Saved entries
*** Begin section ***

(** C9, as stated, fails for a line whose price is not a number. The
    product page passes [parseFloat] of the price string, which is
    [NaN] for an empty string; the line is written with the price
    [null], and the value read back is not the line that was written.
    No way of reading the written value would do: a line priced at
    [Infinity] is written to the very same value. *)
Lemma persistence_writes_NaN_price_as_null :
  let state := run codeUnitCompare [AddItem (unpriced 1)] initialState in
  let state' := run codeUnitCompare [AddItem (boundless 1)] initialState in
  serialize state =
    JObject
      [("state",
        JObject
          [("items",
            JArray
              [JObject
                 [("productId", JNumber 11); ("name", JString "Sample");
                  ("slug", JString "sample"); ("price", JNull);
                  ("quantity", JNumber 1); ("image", JString "");
                  ("id", JString "11")]])]);
       ("version", JNumber 1)] ∧
  deserialize (serialize state) ≠ Some (partialize state) ∧
  (price <$> items state) = [nan] ∧
  (price <$> items state') = [infinity] ∧
  serialize state' = serialize state ∧
  ∀ read : JSON → option Persisted,
    ¬ (read (serialize state) = Some (partialize state) ∧
       read (serialize state') = Some (partialize state')).
Proof.
  intros state state'.
  assert (serialize state' = serialize state) as Hsame by (vm_compute; reflexivity).
  split_and!; try exact Hsame; try (vm_compute; (reflexivity || discriminate)).
  intros read [Hread Hread']. rewrite Hsame, Hread in Hread'.
  apply (f_equal (λ stored,
           match stored with
           | Some p => classify <$> (price <$> persisted_items p)
           | None => []
           end)) in Hread'.
  vm_compute in Hread'. discriminate.
Qed.

Lemma codeUnitCompare_le (a b : string) : codeUnitCompare a b ≤ 0 ↔ String.le a b.
Proof.
  unfold codeUnitCompare, String.le, String.leb.
  destruct (String.compare a b); simpl; split; (done || lia).
Qed.

Lemma codeUnitCompare_consistent : ConsistentComparator codeUnitCompare.
Proof.
  split.
  - intros a b. unfold codeUnitCompare.
    rewrite (String.compare_antisym b a).
    destruct (String.compare a b); simpl; lia.
  - intros a b c. rewrite !codeUnitCompare_le. apply (transitivity (R:=String.le)).
Qed.

Lemma compare_on_consistent (f : string → string) (compare : string → string → Z) :
  ConsistentComparator compare → ConsistentComparator (compare_on f compare).
Proof.
  intros [Hswap Htrans]. split; unfold compare_on.
  - intros a b. apply Hswap.
  - intros a b c. apply Htrans.
Qed.

Lemma compare_flip_consistent (compare : string → string → Z) :
  ConsistentComparator compare → ConsistentComparator (λ a b, compare b a).
Proof.
  intros [Hswap Htrans]. split.
  - intros a b. apply Hswap.
  - intros a b c Hab Hbc. by apply (Htrans c b a).
Qed.

Lemma compare_then_consistent (first second : string → string → Z) :
  ConsistentComparator first → ConsistentComparator second →
  ConsistentComparator (compare_then first second).
Proof.
  intros [Hswap1 Htrans1] [Hswap2 Htrans2].
  assert (∀ a b, first a b = 0 → first b a = 0) as Hzero.
  { intros a b Hab. pose proof (Hswap1 a b). pose proof (Hswap1 b a). lia. }
  assert (∀ a b, compare_then first second a b ≤ 0 → first a b ≤ 0) as Hfirst.
  { intros a b. unfold compare_then. destruct (Z.eqb_spec (first a b) 0); lia. }
  split.
  - intros a b. unfold compare_then.
    destruct (Z.eqb_spec (first a b) 0) as [Hab|Hab],
      (Z.eqb_spec (first b a) 0) as [Hba|Hba].
    + apply Hswap2.
    + by apply Hzero in Hab.
    + by apply Hzero in Hba.
    + apply Hswap1.
  - intros a b c Hab Hbc.
    pose proof (Hfirst _ _ Hab) as Hab1. pose proof (Hfirst _ _ Hbc) as Hbc1.
    pose proof (Htrans1 _ _ _ Hab1 Hbc1) as Hac1.
    unfold compare_then in *.
    destruct (Z.eqb_spec (first a c) 0) as [Hac|Hac]; [|lia].
    pose proof (Hzero _ _ Hac) as Hca.
    assert (first a b = 0) as Hab0.
    { destruct (Z.eq_dec (first a b) 0) as [|Hne]; [done|].
      assert (first b a ≤ 0) by (apply (Htrans1 b c a); lia).
      pose proof (Hswap1 a b). lia. }
    assert (first b c = 0) as Hbc0.
    { destruct (Z.eq_dec (first b c) 0) as [|Hne]; [done|].
      assert (first c b ≤ 0) by (apply (Htrans1 c a b); lia).
      pose proof (Hswap1 b c). lia. }
    rewrite Hab0 in Hab. rewrite Hbc0 in Hbc. simpl in Hab, Hbc.
    by apply (Htrans2 a b c).
Qed.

*** End section ***

(What needs to be done) Your task is to copy every entry above, exactly as written.

(Response)
(** C9, as stated, fails for a line whose price is not a number. The
    product page passes [parseFloat] of the price string, which is
    [NaN] for an empty string; the line is written with the price
    [null], and the value read back is not the line that was written.
    No way of reading the written value would do: a line priced at
    [Infinity] is written to the very same value. *)
Lemma persistence_writes_NaN_price_as_null :
  let state := run codeUnitCompare [AddItem (unpriced 1)] initialState in
  let state' := run codeUnitCompare [AddItem (boundless 1)] initialState in
  serialize state =
    JObject
      [("state",
        JObject
          [("items",
            JArray
              [JObject
                 [("productId", JNumber 11); ("name", JString "Sample");
                  ("slug", JString "sample"); ("price", JNull);
                  ("quantity", JNumber 1); ("image", JString "");
                  ("id", JString "11")]])]);
       ("version", JNumber 1)] ∧
  deserialize (serialize state) ≠ Some (partialize state) ∧
  (price <$> items state) = [nan] ∧
  (price <$> items state') = [infinity] ∧
  serialize state' = serialize state ∧
  ∀ read : JSON → option Persisted,
    ¬ (read (serialize state) = Some (partialize state) ∧
       read (serialize state') = Some (partialize state')).
Proof.
  intros state state'.
  assert (serialize state' = serialize state) as Hsame by (vm_compute; reflexivity).
  split_and!; try exact Hsame; try (vm_compute; (reflexivity || discriminate)).
  intros read [Hread Hread']. rewrite Hsame, Hread in Hread'.
  apply (f_equal (λ stored,
           match stored with
           | Some p => classify <$> (price <$> persisted_items p)
           | None => []
           end)) in Hread'.
  vm_compute in Hread'. discriminate.
Qed.

Lemma codeUnitCompare_le (a b : string) : codeUnitCompare a b ≤ 0 ↔ String.le a b.
Proof.
  unfold codeUnitCompare, String.le, String.leb.
  destruct (String.compare a b); simpl; split; (done || lia).
Qed.

Lemma codeUnitCompare_consistent : ConsistentComparator codeUnitCompare.
Proof.
  split.
  - intros a b. unfold codeUnitCompare.
    rewrite (String.compare_antisym b a).
    destruct (String.compare a b); simpl; lia.
  - intros a b c. rewrite !codeUnitCompare_le. apply (transitivity (R:=String.le)).
Qed.

Lemma compare_on_consistent (f : string → string) (compare : string → string → Z) :
  ConsistentComparator compare → ConsistentComparator (compare_on f compare).
Proof.
  intros [Hswap Htrans]. split; unfold compare_on.
  - intros a b. apply Hswap.
  - intros a b c. apply Htrans.
Qed.

Lemma compare_flip_consistent (compare : string → string → Z) :
  ConsistentComparator compare → ConsistentComparator (λ a b, compare b a).
Proof.
  intros [Hswap Htrans]. split.
  - intros a b. apply Hswap.
  - intros a b c Hab Hbc. by apply (Htrans c b a).
Qed.

Lemma compare_then_consistent (first second : string → string → Z) :
  ConsistentComparator first → ConsistentComparator second →
  ConsistentComparator (compare_then first second).
Proof.
  intros [Hswap1 Htrans1] [Hswap2 Htrans2].
  assert (∀ a b, first a b = 0 → first b a = 0) as Hzero.
  { intros a b Hab. pose proof (Hswap1 a b). pose proof (Hswap1 b a). lia. }
  assert (∀ a b, compare_then first second a b ≤ 0 → first a b ≤ 0) as Hfirst.
  { intros a b. unfold compare_then. destruct (Z.eqb_spec (first a b) 0); lia. }
  split.
  - intros a b. unfold compare_then.
    destruct (Z.eqb_spec (first a b) 0) as [Hab|Hab],
      (Z.eqb_spec (first b a) 0) as [Hba|Hba].
    + apply Hswap2.
    + by apply Hzero in Hab.
    + by apply Hzero in Hba.
    + apply Hswap1.
  - intros a b c Hab Hbc.
    pose proof (Hfirst _ _ Hab) as Hab1. pose proof (Hfirst _ _ Hbc) as Hbc1.
    pose proof (Htrans1 _ _ _ Hab1 Hbc1) as Hac1.
    unfold compare_then in *.
    destruct (Z.eqb_spec (first a c) 0) as [Hac|Hac]; [|lia].
    pose proof (Hzero _ _ Hac) as Hca.
    assert (first a b = 0) as Hab0.
    { destruct (Z.eq_dec (first a b) 0) as [|Hne]; [done|].
      assert (first b a ≤ 0) by (apply (Htrans1 b c a); lia).
      pose proof (Hswap1 a b). lia. }
    assert (first b c = 0) as Hbc0.
    { destruct (Z.eq_dec (first b c) 0) as [|Hne]; [done|].
      assert (first c b ≤ 0) by (apply (Htrans1 c a b); lia).
      pose proof (Hswap1 b c). lia. }
    rewrite Hab0 in Hab. rewrite Hbc0 in Hbc. simpl in Hab, Hbc.
    by apply (Htrans2 a b c).
Qed.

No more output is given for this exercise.